= Beginning of Section =

Lemma list_find_snoc {A} (P : A → Prop) `{∀ x, Decision (P x)} (l : list A) y :
  snd <$> list_find P (l ++ [y]) =
    match snd <$> list_find P l with Some x => Some x | None => if decide (P y) then Some y else None end.
Proof.
  assert (∀ o : option (nat * A), snd <$> (prod_map S id <$> o) = snd <$> o) as Ho by by intros [[]|].
  induction l as [|x l IH]; simpl; [by case_decide|].
  destruct (decide (P x)); [done|]. by rewrite !Ho.
Qed.

(** ** Properties *)

(** users.yaml is checked as a whole before anyone can use it: what
    [LoadUsers] returns has the file's entries in order, with distinct names that
    are neither empty nor root, and a recognised role each; and it never
    rewrites a token file that exists. *)
Theorem LoadUsers_wf read_err write_ok dir l fresh fs us fs' :
  LoadUsers read_err write_ok dir (UsersFile l) fresh fs = (Ok us, fs') →
  map (λ u, (u_UserID u, u_Role u)) us = map (λ e, (e_Name e, e_Role e)) l ∧
  NoDup (map u_UserID us) ∧
  (∀ u, u ∈ us → u_UserID u ≠ "" ∧ u_UserID u ≠ "root" ∧ u_Role u ∈ [RoleViewer; RoleEditor; RoleAdmin]) ∧
  fs ⊆ fs'.
Proof.
  intros H. pose proof (LoadUsers_ok _ _ _ _ _ _ _ _ H) as [Hn Hu]. simpl in H.
  pose proof (load_entries_ok _ _ _ _ _ _ _ _ _ _ _ users_ok_nil (Permutation_refl _) H) as [_ Hmap].
  split; [done|]. split; [done|]. split.
  - intros u Hin. destruct (Hu u Hin) as (? & ? & Hr). split_and!; [done..|]. rewrite !elem_of_cons.
    destruct (rank_cases (u_Role u)) as [[? _]|[[? _]|[[? _]|(_ & _ & _ & ?)]]]; [tauto..|lia].
  - clear Hn Hu Hmap. revert H. generalize 0, (@nil string), (@nil User). revert fs.
    induction l as [|e l IH]; intros fs i seen out; simpl; [by intros [= _ <-]|].
    repeat (case_decide; [done|]). destruct (LoadOrCreateToken _ _ _ _ fs) as [[tok|err] fs1] eqn:E; [|done].
    intros Hl%IH. etrans; [|exact Hl]. revert E. unfold LoadOrCreateToken.
    destruct (read_err _); [done|]. destruct (fs !! _) eqn:El; [case_decide; by intros [= _ <-]|].
    destruct (fresh i); [|done]. destruct (write_ok _); [|done]. intros [= _ <-]. by apply insert_subseteq.
Qed.

Definition ex_users : list userFileEntry :=
  [MkUserEntry "alice" "editor" "alice.token"; MkUserEntry "bob" "viewer" "/etc/bob.token"].
Definition ex_tokens : gmap string string := {[ "/etc/bob.token" := "  bob-secret  " ]}.
Definition ex_fresh (i : nat) : option string := Some ("fresh-" +:+ pretty i).

Lemma LoadUsers_wf_witness :
  let '(r, fs) := LoadUsers (λ _, false) (λ _, true) "/state" (UsersFile ex_users) ex_fresh ex_tokens in
  ok_or r [] = [MkUser "alice" "editor" "fresh-0"; MkUser "bob" "viewer" "bob-secret"] ∧ ex_tokens ⊆ fs.
Proof.
  destruct (LoadUsers _ _ _ _ _ _) as [r fs] eqn:E.
  destruct r as [us|e]; [|apply (f_equal fst) in E; vm_compute in E; discriminate E].
  pose proof (LoadUsers_wf _ _ _ _ _ _ _ _ E) as (_ & _ & _ & H). split; [|exact H].
  apply (f_equal fst) in E. vm_compute in E. injection E as <-. reflexivity.
Defined.

(** C9: No escalation. Take a controller whose validator was built from a root
    token and a loaded users.yaml, with or without OIDC, and any interleaving of
    logins, OIDC callbacks, logouts, deletions and sweeps from an empty sessions
    table. A request that is let through has presented a bearer token, and is taken for
    the owner of that token and for nobody else: for root if it is the root token; for a named user, with the role in the
    file, if it is that user's token; and else the token has the digest of one that an
    earlier request was handed when it opened a session, which is still in the table and has not
    expired, and the identity and role are those of the request that opened it (a login's
    own, the default user for root's, or what the claim mapping yields). In every case the
    role is a recognised one, so that the fallback to admin never applies. *)
Theorem auth_no_escalation digest format_time parse_time read_err write_ok dir file fresh fs us fs' token oidc tbl md now p :
  LoadUsers read_err write_ok dir file fresh fs = (Ok us, fs') →
  (∀ a, oidc = Some a → ∃ cfg, NewOIDCAuthenticator cfg = Ok a) →
  let v := WithSessions (WithUsers us (NewValidator token)) in
  let reachable := rtc (session_step digest format_time parse_time v oidc) [] in
  reachable tbl → check digest parse_time v md now tbl = Ok p →
  pr_Role p ∈ [RoleViewer; RoleEditor; RoleAdmin] ∧
  ∃ tok, bearer md = Ok tok ∧
    (tok = token ∧ p = RootPrincipal ∨
     (∃ u, u ∈ us ∧ tok = u_Token u ∧ p = MkPrincipal (u_UserID u) (u_Role u) false) ∨
     ∃ r tbl0 s, r ∈ tbl ∧ s_hash r = digest tok ∧ live parse_time now r ∧ p = MkPrincipal (s_user r) (s_role r) false ∧
       granted v oidc (s_user r) (s_role r) ∧
       reachable tbl0 ∧ opening digest format_time parse_time v oidc tbl0 s (s_user r) (s_role r) ∧
       digest (ss_Token s) = digest tok).
Proof.
  intros Hl Ho v reachable Hr Hc. apply LoadUsers_ok in Hl.
  assert (∀ a, oidc = Some a → oidc_ok a) as Ho' by (intros a Ha; destruct (Ho a Ha) as [cfg ?]; by eapply NewOIDC_ok).
  destruct (session_reach_granted _ _ _ token us oidc tbl Hl Ho' Hr) as [Ht _].
  pose proof (session_opened _ _ _ token us oidc tbl Hl Ho' Hr) as Hopen.
  apply check_cases in Hc as (tok & Hb & [[-> ->]|[Hu|(r & Hin & Hh & Hlive & ->)]]).
  - split; [by_decide|]. exists token. split; [done|]. by left.
  - apply list_elem_of_fmap in Hu as (u & [= -> ->] & Hin). destruct Hl as [_ Hu]. split; [apply recognised, (Hu u Hin)|].
    exists (u_Token u). split; [done|]. right; left. by exists u.
  - destruct (Ht r Hin) as [Hg Hrk]. rewrite decide_False by lia. split; [by apply recognised|].
    exists tok. split; [done|]. right; right. destruct (Hopen r Hin) as (tbl0 & s & Hr0 & Hop & Hd).
    exists r, tbl0, s. split_and!; (done || congruence).
Qed.

Definition ex_oidc_config : OIDCConfig := MkOIDCConfig "" [("ops", "editor"); ("staff", "viewer")] "" "".
Definition ex_claims : gomap := [("email", VStr "eve@x"); ("groups", VList [VStr "staff"; VStr "ops"])].

Definition ex_auth_v : Validator := WithSessions (WithUsers [] (NewValidator "root-token")).
Definition ex_sessions : list session_row :=
  match Create id pretty "eve@x" "eve@x" RoleEditor DefaultSessionTTL (Some "eve-token") "sess-1" 0 [] with
  | Ok (_, tbl) => tbl
  | Err _ => []
  end.

Lemma auth_no_escalation_witness :
  ∃ a p, NewOIDCAuthenticator ex_oidc_config = Ok a ∧
    check id atoi ex_auth_v (Some ["Bearer eve-token"]) 5 ex_sessions = Ok p ∧
    pr_Role p ∈ [RoleViewer; RoleEditor; RoleAdmin].
Proof.
  exists (ok_or (NewOIDCAuthenticator ex_oidc_config) (MkOIDC "" [] "" "")), (MkPrincipal "eve@x" RoleEditor false).
  split; [vm_compute; reflexivity|]. split; [vm_compute; reflexivity|].
  refine (proj1 (auth_no_escalation id pretty atoi (λ _, false) (λ _, true) "/state" UsersAbsent ex_fresh ∅ [] ∅ "root-token"
    (Some (ok_or (NewOIDCAuthenticator ex_oidc_config) (MkOIDC "" [] "" ""))) ex_sessions (Some ["Bearer eve-token"]) 5
    (MkPrincipal "eve@x" RoleEditor false) eq_refl _ _ _)).
  - intros a [= <-]. exists ex_oidc_config. vm_compute. reflexivity.
  - apply rtc_once. eapply (StepOIDC _ _ _ _ _ _ ex_claims "eve@x" RoleEditor (Some "eve-token") "sess-1" 0); [done| |].
    + vm_compute. reflexivity.
    + vm_compute. reflexivity.
  - vm_compute. reflexivity.
Defined.
Lemma Watch_ignores_status_and_drift_witness :
  let w' := (watch_tick [("proxmox", ex_view_provider)] true ex_text ex_text ex_sum "proxmox.openctl.io/v1" ex_vm_kind
               new_watcher (ex_view_db, tt).1 [ex_guest "web" 2 "running"]).2 in
  (watch_tick [("proxmox", ex_view_provider)] true ex_text ex_text ex_sum "proxmox.openctl.io/v1" ex_vm_kind w' empty_db
     [ex_guest "web" 2 "stopped"]).1 = [] ∧
  watch_wire [("proxmox", ex_view_provider)] true ex_text ex_text ex_view_db (ex_guest "web" 2 "running") ≠
  watch_wire [("proxmox", ex_view_provider)] true ex_text ex_text empty_db (ex_guest "web" 2 "stopped").
Proof.
  split; [|by vm_compute].
  apply (Watch_ignores_status_and_drift [("proxmox", ex_view_provider)] true ex_text ex_text ex_sum "proxmox.openctl.io/v1" ex_vm_kind
    new_watcher ex_view_db empty_db [ex_guest "web" 2 "running"] (λ _, Some [("power", VStr "stopped")])).
  by_decide.
Defined.
Lemma link_planned_ok root from depth cs g :
  graph_ok root g → from ∈ node_ids g →
  let '(g', q) := link_planned from depth cs g in
  extends root g g' ∧ ∀ w, w ∈ q → gw_id w ∈ node_ids g' ∧ gw_depth w = depth.
Proof.
  revert g. induction cs as [|c cs IH]; intros g Hok Hf; simpl; [by split; [apply extends_refl|intros ? ?%elem_of_nil]|].
  set (id := graphNodeID (r_kind c) (r_name c)).
  destruct (link_ok root from "owns" "" (r_apiVersion c) (r_kind c) (r_name c) g Hok Hf) as [He Hto].
  rewrite addEdge_planned. fold id in Hto. unfold link in He, Hto. fold id in He, Hto.
  set (g1 := addEdge from id "owns" "" _) in *.
  destruct (mark_ok root g1 ({[id]} ∪ g_planned g1) (g_expanded g1) (proj1 He)) as [Hm Hmi].
  fold (mark_planned id g1) in Hm, Hmi.
  pose proof (link_refs_ok root id depth (Collect (r_spec c)) (mark_planned id g1) Hm (Hmi _ Hto)) as Hr.
  destruct (link_refs _ _ _ (mark_planned id g1)) as [g2 q1]. destruct Hr as [He2 Hq1].
  specialize (IH g2 (proj1 He2) (proj2 He2 _ (Hmi _ (proj2 He _ Hf)))). destruct (link_planned _ _ _ g2) as [g3 q2].
  destruct IH as [He3 Hq2]. split.
  - eapply extends_trans; [exact He|]. eapply extends_trans; [split; [exact Hm|exact Hmi]|]. by eapply extends_trans.
  - intros w [Hw|[->|Hw]%elem_of_cons]%elem_of_app.
    + destruct (Hq1 w Hw). split; [|done]. by apply He3.
    + split; [|done]. apply He3, He2, Hmi, Hto.
    + by apply Hq2.
Qed.

Section walk_laws.
Context {W PE : Type} (registry : list (string * Provider (db * W) PE)) (wired : bool) (st : db * W).

Lemma link_host_ok root w spec g :
  graph_ok root g → gw_id w ∈ node_ids g → extends root g (link_host w spec g).
Proof.
  intros Hok Hw. unfold link_host. case_decide; [|by apply extends_refl].
  destruct (as_str _) as [host|]; [|by apply extends_refl]. case_decide; [by apply extends_refl|]. by apply link_ok.
Qed.

Lemma expandNode_ok root w g :
  graph_ok root g → gw_id w ∈ node_ids g →
  let '(g', q) := expandNode registry wired st w g in
  extends root g g' ∧ ∀ x, x ∈ q → gw_id x ∈ node_ids g' ∧ gw_depth x = S (gw_depth w).
Proof.
  intros Hok Hw. unfold expandNode. set (spec := applied_spec _ _ _).
  pose proof (link_refs_ok root (gw_id w) (S (gw_depth w)) (Collect spec) g Hok Hw) as Hr.
  destruct (link_refs _ _ _ g) as [g1 q1]. destruct Hr as [He1 Hq1].
  pose proof (link_host_ok root w spec g1 (proj1 He1) (proj2 He1 _ Hw)) as He2. set (g2 := link_host w spec g1) in *.
  assert (extends root g g2) as He by by eapply extends_trans.
  assert (∀ x, x ∈ q1 → gw_id x ∈ node_ids g2 ∧ gw_depth x = S (gw_depth w)) as Hq1'.
  { intros x Hx. destruct (Hq1 x Hx). split; [|done]. by apply He2. }
  destruct (For _ _) as [p|]; [|by split].
  set (plan := match p_Plan p with Some _ => _ | None => _ end).
  assert (∀ g3 q2, extends root g2 g3 → (∀ x, x ∈ q2 → gw_id x ∈ node_ids g3 ∧ gw_depth x = S (gw_depth w)) →
    extends root g g3 ∧ ∀ x, x ∈ q1 ++ q2 → gw_id x ∈ node_ids g3 ∧ gw_depth x = S (gw_depth w)) as Hfin.
  { intros g3 q2 He3 Hq2. split; [by eapply extends_trans|]. intros x [Hx|Hx]%elem_of_app; [|by apply Hq2].
    destruct (Hq1' x Hx). split; [|done]. by apply He3. }
  destruct plan as [cs|].
  - pose proof (link_planned_ok root (gw_id w) (S (gw_depth w)) cs g2 (proj1 He2) (proj2 He _ Hw)) as Hp.
    destruct (link_planned _ _ _ g2) as [g3 q2]. destruct Hp. by apply Hfin.
  - pose proof (link_children_ok root (gw_id w) (S (gw_depth w)) (ChildrenOf (gw_kind w) (gw_name w) registry) g2 (proj1 He2) (proj2 He _ Hw)) as Hp.
    destruct (link_children _ _ _ g2) as [g3 q2]. destruct Hp. by apply Hfin.
Qed.

Lemma walk_graph_ok root fuel queue g g' :
  graph_ok root g → (∀ w, w ∈ queue → gw_id w ∈ node_ids g) →
  walk_graph registry wired st fuel queue g = Some g' → graph_ok root g'.
Proof.
  revert queue g. induction fuel as [|fuel IH]; intros queue g Hok Hq; simpl; [done|].
  destruct queue as [|w queue]; [by intros [= <-]|]. case_decide.
  - apply IH; [done|]. intros x Hx. apply Hq. by right.
  - destruct (mark_ok root g (g_planned g) ({[gw_id w]} ∪ g_expanded g) Hok) as [Hm Hmi].
    fold (mark_expanded (gw_id w) g) in Hm, Hmi.
    pose proof (expandNode_ok root w (mark_expanded (gw_id w) g) Hm (Hmi _ (Hq w (list_elem_of_here _ _)))) as He.
    destruct (expandNode _ _ _ w _) as [g1 new]. destruct He as [[Hok1 Hi1] Hn]. apply IH; [done|].
    intros x [Hx|Hx]%elem_of_app; [|by apply Hn]. apply Hi1, Hmi, Hq. by right.
Qed.
Definition set_backoff (key : string) (bs : backoffState) (r : reconciler) : reconciler :=
  MkReconciler (driftState r) (<[key := bs]> (backoff r)) (logged r).

Definition clean_backoff : backoffState := MkBackoff None 0.

Section reconciler.
Context {W PE : Type}.
Abbreviation St := (db * W)%type.
Context (registry : list (string * Provider St PE)).
(** [errors.As(err, *NotFoundError)], and the formatting of floats. *)
Context (is_not_found : PE → bool) (float_v : spec_float → string).

(** [AutoApplyFunc] *)
Abbreviation AutoApply := (resource → St → result unit unit * St).

(** [tryAutoApply]; [now] and [after] are the clock before and after the apply. *)
Definition tryAutoApply (autoApply : AutoApply) (key : string) (desired : resource) (now after : Z)
    (r : reconciler) (st : St) : reconciler * St :=
  let bs := default clean_backoff (backoff r !! key) in
  if in_backoff bs now then (set_backoff key bs r, st)
  else
    match autoApply desired st with
    | (Ok _, st') => (set_backoff key clean_backoff r, st')
    | (Err _, st') =>
        let c := next_wait (current bs) in
        (set_backoff key (MkBackoff (Some (after + c)%Z) c) r, st')
    end.

Definition ref_text (k : rkey) : string := k.1.1 +:+ "/" +:+ k.1.2 +:+ "/" +:+ k.2.

(** [reconcileOne]; [None] is the panic when a provider returns nil without an
    error. *)
Definition reconcileOne (autoApply : option AutoApply) (ref : manifest_ref) (now after : Z)
    (r : reconciler) (st : St) : option (reconciler * St) :=
  let k := mref_key ref in
  let key := ref_text k in
  match For k.1.1 registry with
  | Err _ => Some (r, st)
  | Ok p =>
      match p_Get p k.1.2 k.2 st with
      | Err e => if is_not_found e then Some (markAndLogIfChanged key true r, st) else Some (r, st)
      | Ok observed =>
          match Load k st.1 with
          | Err _ | Ok None => Some (r, st)
          | Ok (Some desired) =>
              match observed with
              | None => None
              | Some o =>
                  let '(ds, os) := DriftSpecs p k.1.2 (r_spec desired) (r_spec o) in
                  let drifted := negb (specsEqual float_v ds os) in
                  let r1 := markAndLogIfChanged key drifted r in
                  match autoApply with
                  | Some f =>
                      if drifted && shouldAutoReconcile desired
                      then Some (tryAutoApply f key desired now after r1 st)
                      else Some (r1, st)
                  | None => Some (r1, st)
                  end
              end
          end
      end
  end.
(** ** Parsing *)

Definition zero_size : DefaultSizeSpec := MkSize 0 0 0.
Definition zero_pool : WorkerSpec := MkPool "" 0 None "" [] [] None None.
Definition zero_compute : ComputeSpec := MkCompute "" "" (MkImage "" "" "" "") zero_size [].

(** [if f, ok := m[key].(float64); ok { x = int(f) }] *)
Definition int_field (key : string) (m : gomap) : Z :=
  match assoc key m with Some (VFloat f) => Z_of_f64 f | _ => 0 end.

Definition map_field (key : string) (m : gomap) : option gomap := as_map (assoc key m).

(** [parseStringSlice] *)
Definition parseStringSlice (v : option value) : list string :=
  omap (λ x, as_str (Some x)) (default [] (as_list v)).

(** [parsePlacementTargets] *)
Definition parse_target (item : value) : option PlacementTarget :=
  match item with
  | VMap m =>
      let t := MkTarget (str_field "context" m) (str_field "node" m) in
      if decide (t_Context t = "" ∧ t_Node t = "") then None else Some t
  | _ => None
  end.

Definition parsePlacementTargets (v : option value) : list PlacementTarget :=
  omap parse_target (default [] (as_list v)).

(** [parseSizeSpec] *)
Definition parseSizeSpec (m : gomap) : DefaultSizeSpec :=
  MkSize (int_field "cpus" m) (int_field "memoryMB" m) (int_field "diskGB" m).

(** [parseGPUSpec] *)
Definition parse_device (d : value) : option PCIDevice :=
  match d with
  | VMap dev => Some (MkPCI (str_field "device" dev) (str_field "mapping" dev)
                  (default false (as_bool (assoc "primaryGPU" dev))) (str_field "mdev" dev))
  | _ => None
  end.
#[local] Instance ex_yaml : Yaml :=
  {| yaml v := v; yaml_children v := match v with VList l => mapM ex_child l | _ => None end |}.

#[local] Instance ex_yaml_laws : YamlLaws.
Proof.
  split.
  - intros m. simpl. f_equal. induction m as [|[k v] m IH]; [done|]. simpl. by rewrite <-IH.
  - intros l. simpl. induction l as [|[p k n] l IH]; [done|]. simpl. simpl in IH. by rewrite IH.
Qed.

Definition ex_apply (c : resource) (w : list string) : result string unit * list string :=
  (Ok tt, if decide (r_kind c = kindK3sNode) then r_name c :: w else w).
Definition ex_delete (c : resource) (w : list string) : result string unit * list string :=
  (Ok tt, if decide (r_kind c = kindK3sNode) then filter (λ n, n ≠ r_name c) w else w).
Definition ex_state (n : string) (w : list string) : option nodeState :=
  if decide (n ∈ w) then Some (MkNodeState n "10.0.0.9") else None.
Definition ex_ssh (host : string) (cmds : list string) (w : list string) : list string := w.
Definition ex_token (host user key : string) (w : list string) : option string := None.
Definition ex_path (p : string) : option string := Some p.

Lemma ex_dispatcher : DispatcherOk ex_apply ex_delete ex_state ex_ssh.
Proof.
  assert (∀ n w, has_state ex_state n w ↔ n ∈ w) as Hs.
  { intros n w. unfold has_state, ex_state. case_decide; [done|]. by split; [intros [? ?]|]. }
  split; try done; intros; rewrite ?Hs in *; unfold ex_apply, ex_delete; simpl; try case_decide; try done.
  - apply list_elem_of_filter. split; [|done]. intros ->. naive_solver.
  - by right.
  - left.
Qed.

(** One worker is seen with 2 CPUs and 2048 MB; nothing is known of the others. *)
Definition ex_vms (n : string) (w : list string) : observation :=
  if decide (n = "k-w-0") then
    Ok (Some (Resource "proxmox.openctl.io/v1" kindVM (ResourceMetadata n "" [] [] "" "")
      (Some [("cpu", VMap [("cores", VInt 2)]); ("memory", VMap [("size", VInt 2048)])]) None))
  else Ok None.

Definition ex_allowed (m : resource) : resource :=
  with_metadata m (ResourceMetadata (r_name m) "" [] [(annotAllowDestructive, "true")] "" "").

(** A cluster of two control planes and two workers, to have three and one. *)
Definition ex_names : list string := ["k-cp-0"; "k-cp-1"; "k-w-0"; "k-w-1"].
Definition ex_doc : gomap := state_doc "t0" "k" (ex_manifest 2 2 []) [("phase", VStr "Ready")] ex_names.
Definition ex_cstate : cstate (W := list string) := MkCState {[ "k" := Some ex_doc ]} ["k-cp-0"; "k-cp-1"] [].
Definition ex_target : resource := ex_allowed (ex_manifest 3 1 []).


Lemma dry_run_gates_witness :
  let m := ex_manifest 3 1 [] in
  ∃ r, applyExisting ex_vms ex_apply ex_delete ex_state ex_ssh ex_token ex_path true "t1" m "k" (ParseClusterSpec m) ex_cstate =
    (Err (ErrRefused r), ex_cstate).
Proof.
  intros m. destruct (dry_run_gates ex_vms ex_apply ex_delete ex_state ex_ssh ex_token ex_path true "t1" (λ s, s) m ex_cstate)
    as (dr & Hdr & Hgate & Hr & _).
  - vm_compute. reflexivity.
  - apply Hr. apply Hgate. exists (WouldRemove [] ["k-w-1"]). vm_compute. reflexivity.
Defined.

Lemma applyExisting_script_witness :
  ∃ l, cs_log (applyExisting ex_vms ex_apply ex_delete ex_state ex_ssh ex_token ex_path true "t1" ex_target "k"
    (ParseClusterSpec ex_target) ex_cstate).2 = l ∧
  omap call_step l =
    node_deletes "k-w-1" ++ node_applies "k-cp-2" ++ node_deletes "k-w-0" ++ node_applies "k-w-0".
Proof.
  pose proof (applyExisting_script ex_vms ex_apply ex_delete ex_state ex_ssh ex_token ex_path true "t1" ex_target ex_cstate
    ltac:(by_decide)) as H.
  destruct (apply_plan ex_vms ex_target ex_cstate) as [plan respecs] eqn:Hp. destruct H as (l & Hl & _ & Hok).
  exists l. split; [exact Hl|]. rewrite (Hok ltac:(vm_compute; reflexivity)).
  assert (plan = (apply_plan ex_vms ex_target ex_cstate).1) as -> by (by rewrite Hp).
  assert (respecs = (apply_plan ex_vms ex_target ex_cstate).2) as -> by (by rewrite Hp).
  vm_compute. reflexivity.
Defined.

Lemma applyExisting_joins_witness :
  ∃ l, cs_log (applyExisting ex_vms ex_apply ex_delete ex_state ex_ssh ex_token ex_path true "t1" ex_target "k"
    (ParseClusterSpec ex_target) ex_cstate).2 = l ∧
  ∀ k, CallApply k ∈ l → r_kind k = kindK3sNode → spec_at "joinFrom" k ≠ None.
Proof.
  destruct (applyExisting_joins ex_vms ex_apply ex_delete ex_state ex_ssh ex_token ex_path true "t1" ex_target ex_cstate
    ltac:(by_decide)) as (l & Hl & Hj).
  exists l. split; [exact Hl|]. intros k Hk Hkind.
  destruct (Hj k Hk Hkind) as [(cp & _ & _ & -> & _)|(token & ip & _ & -> & _)]; discriminate.
Defined.

(** The first control plane's machine was deleted out of band. *)
Definition ex_lost (n : string) (w : list string) : observation :=
  if decide (n = "k-cp-0") then Err GetNotFound else Ok None.

Definition ex_spec : gomap := fields (r_spec (ex_manifest 2 2 [])).

Lemma missing_vm_not_recreated_witness :
  let m := ex_manifest 2 2 [] in
  ∃ r, applyExisting ex_lost ex_apply ex_delete ex_state ex_ssh ex_token ex_path true "t1" m "k" (ParseClusterSpec m) ex_cstate =
    (Ok (Some r), ex_cstate).
Proof.
  intros m. refine (proj1 (missing_vm_not_recreated ex_lost ex_apply ex_delete ex_state ex_ssh ex_token ex_path true "t1" m
    ex_cstate ex_doc ex_spec (fields (map_field "nodes" ex_spec))
    (fields (map_field "controlPlane" (fields (map_field "nodes" ex_spec)))) "k-cp-0" _ _ _ _ _ _ _ _ _)).
  - reflexivity.
  - by_decide.
  - intros n. change (n ∈ ex_names ↔ n ∈ all_nodes "k" (ParseClusterSpec m)).
    assert (all_nodes "k" (ParseClusterSpec m) = ex_names) as -> by (vm_compute; reflexivity). reflexivity.
  - by_decide.
  - reflexivity.
  - intros n _ Hne. unfold respec_of, ex_lost. rewrite decide_False by exact Hne. reflexivity.
  - reflexivity.
  - vm_compute. reflexivity.
  - vm_compute. reflexivity.
Defined.

(** A legacy cluster of two control planes, whose addresses are recorded. *)
Definition ex_legacy_doc : gomap :=
  state_doc "t0" "k" (ex_manifest 2 0 [])
    [("outputs", VMap [("agent", VMap [("endpoints", VMap [("k-cp-0", VStr "10.0.0.1"); ("k-cp-1", VStr "10.0.0.2")])])])]
    ["k-cp-0"; "k-cp-1"].

Lemma legacy_respec_stuck_witness :
  let m := ex_manifest 2 0 [] in
  let st := MkCState {[ "k" := Some ex_legacy_doc ]} [] [] in
  ∃ st', respec_one (E := string) ex_apply ex_delete (λ _ _, None) ex_ssh ex_token ex_path m "k" (ParseClusterSpec m) (ok_or (Plan m) [])
    (ex_refs ["k-cp-0"; "k-cp-1"]) ∅ [] "k-cp-0" st = (Err (ErrLegacyToken "k-cp-1" "10.0.0.1"), st').
Proof.
  intros m st.
  destruct (legacy_respec_stuck (E := string) ex_apply ex_delete (λ _ _, None) ex_ssh ex_token ex_path m (ok_or (Plan m) [])
    (ex_refs ["k-cp-0"; "k-cp-1"]) ∅ [] "k-cp-0" "k-cp-1" "10.0.0.1" st) as (st' & _ & H & _).
  - apply ok_or_ok. vm_compute. reflexivity.
  - by_decide.
  - vm_compute. reflexivity.
  - vm_compute. reflexivity.
  - reflexivity.
  - reflexivity.
  - intros r Hr. assert (r = ok_or (match loadState "k" (cs_files st) with Ok (Some r) => Ok r | _ => Err tt end) r) as ->.
    { change (loadState (r_name m) (cs_files st)) with (loadState "k" (cs_files st)) in Hr. by rewrite Hr. }
    vm_compute. reflexivity.
  - vm_compute. reflexivity.
  - by eexists.
  - reflexivity.
  - exists st'. exact H.
Defined.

= End of Section =

Would you copy every line of the entries in which "that" appears?

OUTPUT OF THE EXERCISE.
    [LoadUsers] returns has the file's entries in order, with distinct names that
    rewrites a token file that exists. *)
    table. A request that is let through has presented a bearer token, and is taken for
    the owner of that token and for nobody else: for root if it is the root token; for a named user, with the role in the
    file, if it is that user's token; and else the token has the digest of one that an
    expired, and the identity and role are those of the request that opened it (a login's
    role is a recognised one, so that the fallback to admin never applies. *)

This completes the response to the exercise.